Une première tentative qui fait pschitt

Assetou Coulibaly a créé « Dessine-moi un cocon » en 2020 sous l’impulsion d’un premier confinement qui aura été particulièrement dur à vivre pour certaines familles. Son idée : rendre les intérieurs des gens plus confortables et agréables à vivre. « Je vis seule avec mon fils et pour nous, le confinement n’a pas été une expérience traumatisante, bien au contraire. J’ai profité de cette période pour aménager mon appartement, ce qui m’a fait un bien fou. Je me suis alors dit que je devais en faire autant chez les autres, ceux qui n’osaient pas franchir le pas ou ne savaient pas comment s’y prendre », raconte celle qui a élu domicile à Livry-Gargan depuis quelques années et qui occupe un bureau à l’Atrium, la pépinière d’entreprises située à Montreuil. C’est au printemps de 2020 qu’elle tâte pour la première fois le terrain du coaching déco en organisant un webinaire sur Facebook. Mais l’opération fait pschitt. « Je n’ai attiré qu’un seul participant, un monsieur de Nîmes (Gard), ravi au demeurant des conseils que je lui ai donnés. Le lendemain il avait refait tout son appartement », se souvient, tout sourire, la jeune entrepreneuse. Communicante hors-pair dotée d’un joli bagout, elle se fait repérer par des particuliers et des commerces qui s’appuient sur son expertise au sortir du confinement. Le succès est au rendez-vous.
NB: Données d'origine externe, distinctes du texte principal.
Lemma candidates_lower (relevant : text) :
  candidates (map lower relevant) = candidates relevant.
Proof.
  unfold candidates.
  rewrite (finditer_lower _ _ net_re_blind), (finditer_lower _ _ due_re_blind),
    (finditer_lower _ _ past_re_blind).
  rewrite (flat_map_over net_pick), (flat_map_over due_pick),
    (flat_map_over past_pick); auto using net_pick_lower, due_pick_lower.
  intros m Hin. now apply past_pick_lower with relevant.
Qed.

Lemma join_lower (sep : text) (l : list text) :
  join (map lower sep) (map (map lower) l) = map lower (join sep l).
Proof.
  induction l as [|w l IH]; [reflexivity|].
  destruct l as [|w' l]; [reflexivity|].
  cbn [map join] in *. now rewrite IH, !map_app.
Qed.

Lemma filter_found_lower (r : re) (l : list text) :
  re_case_blind r ->
  filter (found r) (map (map lower) l) = map (map lower) (filter (found r) l).
Proof.
  intros B. induction l as [|w l IH]; cbn; [reflexivity|].
  rewrite (found_lower r w B). destruct (found r w); cbn; now rewrite IH.
Qed.

Lemma relevant_text_lower (t : text) :
  relevant_text (map lower t) = map lower (relevant_text t).
Proof.
  unfold relevant_text.
  rewrite (split_lower _ _ sep_re_blind), (filter_found_lower _ _ kw_re_blind).
  apply (join_lower (txt ". ")).
Qed.

Lemma find_payment_days_lower (t : text) :
  find_payment_days (map lower t) = find_payment_days t.
Proof.
  unfold find_payment_days. cbv zeta.
  rewrite relevant_text_lower, candidates_lower.
  unfold resolve. now rewrite (found_lower _ _ explicit_two_blind).
Qed.

Lemma find_indemnity_lower (t : text) :
  find_indemnity (map lower t) = find_indemnity t.
Proof.
  unfold find_indemnity. rewrite (search_lower _ _ indemnity_re_blind).
  destruct (search indemnity_re t) as [m|]; [|reflexivity].
  cbn [option_map lower_mtch m_text].
  now rewrite (found_lower _ _ mutual_re_blind).
Qed.
(** * winpos: window arrangement across screens and virtual desktops

    A shallow embedding of [winpos.py] and the properties of its layout
    engine: the topology line parser, the size and position resolvers and
    the arrangement run.

    Conventions of the model.
    - A Python [str] is a [string]; characters are code points below 256.
    - A Python [int] is a [Z].
    - An exception is a value of [exn]; a function that can raise returns a
      [result].
    - A JSON value of the configuration is a [value]: null, a boolean, an
      integer or a string.  Floating point numbers and nested containers as
      field values are outside the model: a statement about every rule
      ranges over the rules whose fields are null, booleans, integers or
      strings.
    - External commands go through a [world] that answers each command from
      the history of the run; every command and every log line is recorded
      in a chronological trace. *)

From Stdlib Require Import ZArith List String Ascii Bool Lia.
From Stdlib Require Import Permutation Sorted.
Import ListNotations.

Local Open Scope string_scope.
Local Open Scope list_scope.
Local Open Scope Z_scope.

(** ** Exceptions and results *)

Inductive exn : Type :=
| AssertionError
| ValueError
| KeyError
| IndexError
| TypeError
| AttributeError
| OverflowError
| CalledProcessError (output : string)
| OtherError (what : string).

Inductive result (A : Type) : Type :=
| Ok (a : A)
| Raise (e : exn).

Arguments Ok {A} a.
Arguments Raise {A} e.

Definition rbind {A B : Type} (r : result A) (k : A -> result B) : result B :=
  match r with
  | Ok a => k a
  | Raise e => Raise e
  end.

Notation "'let?' x ':=' r 'in' k" := (rbind r (fun x => k))
  (at level 10, x pattern, r at level 100, k at level 200).

(** ** Python string primitives *)

Module Str.

Definition code (c : ascii) : Z := Z.of_N (N_of_ascii c).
Gonflée à bloc, elle se lance alors, toujours via Facebook, à l’assaut des villes de Seine-Saint-Denis et des élus locaux (« parce qu’il y a de vrais besoins et que je connais très bien ce territoire », dit-elle) pour leur proposer ses services. Elle commence par contacter Olivier Klein, le maire de Clichy-sous-Bois, sa ville natale. Qui accepte d’apporter une aide pécuniaire au projet. Et qui est rapidement suivi par un bailleur social, puis deux. Il faut dire que le deal contient de sérieux atouts : en finançant des travaux chez les personnes résidant en HLM, les collectivités et les bailleurs signent un pacte de confiance et de tranquillité avec ces derniers. Et pour cause, des habitants qui se sentent mieux chez eux prendront soin de leur logis et des parties communes. Un cercle vertueux qui a aussi fini par séduire les Villes d’Aubervilliers, Aulnay-sous-Bois et Bobigny.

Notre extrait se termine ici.